Saturated fat raises your blood cholesterol more than anything else in your diet. Only 5%-6% of your daily calories should come from saturated fat. Food labels list the amounts of saturated fat, so it's important to keep track.

Follow the examples below to keep track of your fat intake

If you eat Try not to eat more than
1200 calories a day 8 grams of saturated fat a day
1500 calories a day 10 grams of saturated fat a day
1800 calories a day 12 grams of saturated fat a day
2000 calories a day 13 grams of saturated fat a day
2500 calories a day 17 grams of saturated fat a day

Not all fats are bad. Monounsaturated and polyunsaturated fats actually help lower blood cholesterol levels.
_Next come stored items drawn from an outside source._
(** * The market-data update pipeline of scripts/update_market_data.py

    A shallow embedding of the price fetch, the alignment of the per-ticker
    series, the net-value computation, the history merge and the live-weight
    computation, together with the Alpha Vantage helper it calls
    (public/price/alpha_vantage.py).

    Calendar dates are proleptic day numbers ([Z]); [date - timedelta(days=7)]
    is a subtraction.  Python floats are IEEE 754 binary64 numbers, embedded
    as Rocq's primitive floats.  Files are modelled by the typed rows they
    hold. *)

From Stdlib Require Import ZArith Lia Floats.
From stdpp Require Import base option list strings gmap sorting.

Open Scope Z_scope.

(** ** Numbers *)

(** The arithmetic the pipeline uses on cell values.  [num_isnan] is the test
    behind pandas' [skipna] and [fillna]; [num_round4] is [Series.round(4)];
    [num_le0] is the comparison [x <= 0]. *)
Class Numeric (F : Type) := {
  num_zero : F;
  num_one : F;
  num_hundred : F;
  num_add : F → F → F;
  num_sub : F → F → F;
  num_mul : F → F → F;
  num_div : F → F → F;
  num_isnan : F → bool;
  num_le0 : F → bool;
  num_round4 : F → F
}.

Module Binary64.

(** [numpy.rint] on a binary64 number: round to the nearest integer, ties to
    even.  Below 2^52 adding and subtracting 2^52 rounds to an integer in
    the default rounding mode; from 2^52 on every number is an integer. *)
Definition two52 : float := 4503599627370496%float.

Definition rint_pos (z : float) : float :=
  if (z <? two52)%float then ((z + two52) - two52)%float else z.

Definition rint (y : float) : float :=
  if (y =? 0)%float then y
  else if (y <? 0)%float then (- rint_pos (- y))%float
  else rint_pos y.

(** [numpy.round(x, 4)]: scale by 10^4, [rint], scale back. *)
Definition round4 (x : float) : float :=
  (rint (x * 10000) / 10000)%float.


End Binary64.

#[export] Instance float_numeric : Numeric float := {|
  num_zero := 0%float;
  num_one := 1%float;
  num_hundred := 100%float;
  num_add := PrimFloat.add;
  num_sub := PrimFloat.sub;
  num_mul := PrimFloat.mul;
  num_div := PrimFloat.div;
  num_isnan := PrimFloat.is_nan;
  num_le0 := fun x => (x <=? 0)%float;
  num_round4 := Binary64.round4
|}.

(** ** Dates *)

(** [start_date <= d <= end_date]. *)
Definition in_window (start_date end_date d : Z) : Prop :=
  start_date ≤ d ∧ d ≤ end_date.

#[export] Instance in_window_dec a b d : Decision (in_window a b d) :=
  and_dec (Z_le_dec a d) (Z_le_dec d b).

(** ** Outcomes of a computation *)

(** Why a run stops without finishing: the [SystemExit]s of the script, and
    the exceptions it does not catch. *)
Inductive error :=
  | MissingApiKey
  | MissingMetaFile
  | MissingRebalanceDate
  | BaseFileNotFound
  | BaseColumnsMissing
  | BaseWeightsNotPositive
  | NoDataReturned (ticker : string)
  | NoDataInWindow (ticker : string)
  | NoOverlappingDays
  | BeforeRebalance
  | Uncaught (exception : string).

(** [Val a]: the computation went on with [a]; [Ret]: [main] executed its
    [return] statement; [Abort e]: the process ended with [e]. *)
Inductive result (A : Type) :=
  | Val (a : A)
  | Ret
  | Abort (e : error).
Arguments Val {A} a.
Arguments Ret {A}.
Arguments Abort {A} e.

#[export] Instance result_ret : MRet result := fun A a => Val a.
#[export] Instance result_bind : MBind result := fun A B f r =>
  match r with
  | Val a => f a
  | Ret => Ret
  | Abort e => Abort e
  end.

Definition is_fetch_failure (e : error) : bool :=
  match e with
  | NoDataReturned _ | NoDataInWindow _ => true
  | _ => false
  end.

(** ** Text *)

(** [str.strip()] on text taken as ASCII: the characters Python takes for
    white space there are the codes 9 to 13 and 28 to 32. *)
Definition is_py_space (c : Ascii.ascii) : bool :=
  let n := Ascii.nat_of_ascii c in
  ((9 <=? n)%nat && (n <=? 13)%nat) || ((28 <=? n)%nat && (n <=? 32)%nat).

Fixpoint lstrip (s : string) : string :=
  match s with
  | String c s' => if is_py_space c then lstrip s' else s
  | EmptyString => EmptyString
  end.

Definition strip (s : string) : string :=
  String.rev (lstrip (String.rev (lstrip s))).

(** ** The data the pipeline handles *)

Section Pipeline.
Context {F : Type} `{!Numeric F}.

(** One entry of "Time Series (Daily)". *)
Record bar := Bar {
  bar_open : F;
  bar_high : F;
  bar_low : F;
  bar_close : F;
  bar_volume : Z;
  bar_adjclose : F
}.

(** A value of the time series, as the loop of [get_daily_historic_data]
    finds it: a bar whose seven fields convert ([float] six times, [int]
    once), or one at which a conversion raises [exception] ([KeyError] for a
    field it lacks, [ValueError] for text that is no number, [TypeError]
    when it is no JSON object). *)
Inductive series_bar :=
  | ParsedBar (x : bar)
  | BadBar (exception : string).

(** What one request to the provider comes back with: no response or an
    HTTP error status; a body that is no JSON; a JSON body without
    "Time Series (Daily)", with the "Note" and the "Error Message" it may
    carry; a body whose "Time Series (Daily)" is no JSON object (a list, a
    text, a number); a time series with a key that is no date; or the time
    series, a dict from dates to bars.  The keys that are dates are taken to
    be written as the provider writes them, YYYY-MM-DD with leading zeros,
    so that their order as strings is their order as dates.  Of a series
    with a key that is no date, [data] holds the bars under the keys that
    are dates, and [position] tells where the first other key stands in the
    sorted keys: after the dates before [position], and before the dates
    from [position] on. *)
Inductive response :=
  | HttpFailure
  | BodyNotJson
  | NoTimeSeries (note error_message : option string)
  | SeriesNotObject
  | SeriesBadKey (data : gmap Z series_bar) (position : Z)
  | TimeSeries (data : gmap Z series_bar).

(** A row of portfolio_base.csv, and the table after [load_base_portfolio]
    added [weight_frac]. *)
Record base_row := BaseRow {
  ticker : string;
  stock_name : option string;
  weight : F;
  reason : option string
}.

Inductive base_csv :=
  | BaseWithoutColumns
  | BaseRows (table : list base_row).

Record base_entry := BaseEntry {
  entry_row : base_row;
  weight_frac : F
}.

(** A row of net_values.csv. *)
Record nv_row := NvRow {
  nv_date : Z;
  net_value : F;
  pct_change : F
}.

(** A date-indexed price table: one column per ticker, one row per date. *)
Record price_frame := PriceFrame {
  columns : list string;
  rows : list (Z * list F)
}.

(** Everything a run reads or writes: the environment variable and the
    files it reads, the two records it writes, the clock, the provider, and
    the number of requests sent so far (the provider may answer the same
    ticker differently at different requests). *)
Record world := World {
  env_api_key : option string;
  api_key_file : option string;
  meta_file : option (option Z);
  base_file : option base_csv;
  net_values_file : option (list nv_row);
  legacy_file : option (list nv_row);
  portfolio_file : option (list base_row);
  clock : Z;
  provider : nat → string → response;
  requests : nat
}.

Definition set_net_values (df : list nv_row) (w : world) : world :=
  World (env_api_key w) (api_key_file w) (meta_file w) (base_file w)
        (Some df) (legacy_file w) (portfolio_file w)
        (clock w) (provider w) (requests w).

Definition set_portfolio (df : list base_row) (w : world) : world :=
  World (env_api_key w) (api_key_file w) (meta_file w) (base_file w)
        (net_values_file w) (legacy_file w) (Some df)
        (clock w) (provider w) (requests w).

Definition with_requests (n : nat) (w : world) : world :=
  World (env_api_key w) (api_key_file w) (meta_file w) (base_file w)
        (net_values_file w) (legacy_file w) (portfolio_file w)
        (clock w) (provider w) n.

Definition count_request (w : world) : world :=
  with_requests (S (requests w)) w.

(** ** Computations that read and write the world *)

Definition M (A : Type) : Type := world → result A * world.

#[export] Instance M_ret : MRet M := fun A a w => (Val a, w).
#[export] Instance M_bind : MBind M := fun A B f m w =>
  match m w with
  | (Val a, w') => f a w'
  | (Ret, w') => (Ret, w')
  | (Abort e, w') => (Abort e, w')
  end.

Definition lift {A} (r : result A) : M A := fun w => (r, w).
Definition abort {A} (e : error) : M A := lift (Abort e).
Definition early_return {A} : M A := lift Ret.
Definition ask {A} (f : world → A) : M A := fun w => (Val (f w), w).
Definition modify (f : world → world) : M unit := fun w => (Val tt, f w).


(** ** public/price/alpha_vantage.py *)

(** The request of [get_daily_historic_data]: the answer of the provider to
    the next request, whatever it is. *)
Definition http_get (ticker : string) : M response := fun w =>
  (Val (provider w (requests w) ticker), count_request w).

(** The loop of lines 93-109, which is outside the [try] block: the keys are
    visited in ascending order, those outside [start_date, end_date] are
    skipped, and the bar of each of the others is converted and appended to
    [prices]; a conversion that raises ends the call with its exception. *)
Fixpoint read_bars (data : gmap Z series_bar) (start_date end_date : Z)
    (keys : list Z) (prices : list (Z * bar)) : result (list (Z * bar)) :=
  match keys with
  | [] => Val prices
  | d :: keys' =>
      if (d <? start_date) || (end_date <? d)
      then read_bars data start_date end_date keys' prices
      else
        match data !! d with
        | Some (ParsedBar x) =>
            read_bars data start_date end_date keys' (prices ++ [(d, x)])
        | Some (BadBar exception) => Abort (Uncaught exception)
        | None => Abort (Uncaught "KeyError")
        end
  end.

(** The rows built from a response.  Every failure inside the [try] block
    ends in the [except] clause, which returns the empty table.  A time
    series that is no object has no [keys].  At a key that is no date
    [strptime] raises, whatever the window; the loop has then read the keys
    that stand before it. *)
Definition historic_rows (r : response) (start_date end_date : Z)
    : result (list (Z * bar)) :=
  match r with
  | TimeSeries data =>
      read_bars data start_date end_date
                (merge_sort Z.le (elements (dom data))) []
  | SeriesBadKey data position =>
      match read_bars data start_date end_date
              (filter (fun d => d < position)
                      (merge_sort Z.le (elements (dom data)))) [] with
      | Val _ => Abort (Uncaught "ValueError: time data does not match format '%Y-%m-%d'")
      | r => r
      end
  | SeriesNotObject =>
      Abort (Uncaught "AttributeError: object has no attribute 'keys'")
  | HttpFailure | BodyNotJson | NoTimeSeries _ _ => Val []
  end.

Definition get_daily_historic_data (ticker : string)
    (start_date end_date : Z) : M (list (Z * bar)) :=
  r ← http_get ticker;
  lift (historic_rows r start_date end_date).

(** ** scripts/update_market_data.py *)

(** The key is the environment variable, stripped, when it is set and not
    empty; else the content of the key file, stripped. *)
Definition load_api_key : M string := fun w =>
  match env_api_key w, api_key_file w with
  | Some key, file =>
      if decide (key = "") then
        match file with
        | Some key' => (Val (strip key'), w)
        | None => (Abort MissingApiKey, w)
        end
      else (Val (strip key), w)
  | None, Some key' => (Val (strip key'), w)
  | None, None => (Abort MissingApiKey, w)
  end.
Some sources of monounsaturated and polyunsaturated fats are:

  • Avocados
  • Corn, sunflower, and soybean oils
  • Nuts and seeds, such as walnuts
  • Olive, canola, peanut, safflower, and sesame oils
  • Peanut butter
  • Salmon and trout
  • Tofu

Quitting smoking

A major change you can make toward a healthier lifestyle is quitting smoking. People who smoke are more likely to have a heart attack than people who don't smoke. The risk of having a heart attack increases with the number of cigarettes smoked each day. Smoking also raises your risk of stroke and lung diseases, such as chronic obstructive pulmonary disease and lung cancer.

Quitting smoking can greatly reduce your risk of heart and lung diseases. Ask your doctor about programs and products that can help you quit. Also, try to avoid secondhand smoke.

Always talk to your doctor about what is best for you. Ask your doctor before starting any treatments or making changes in your routine or medicine.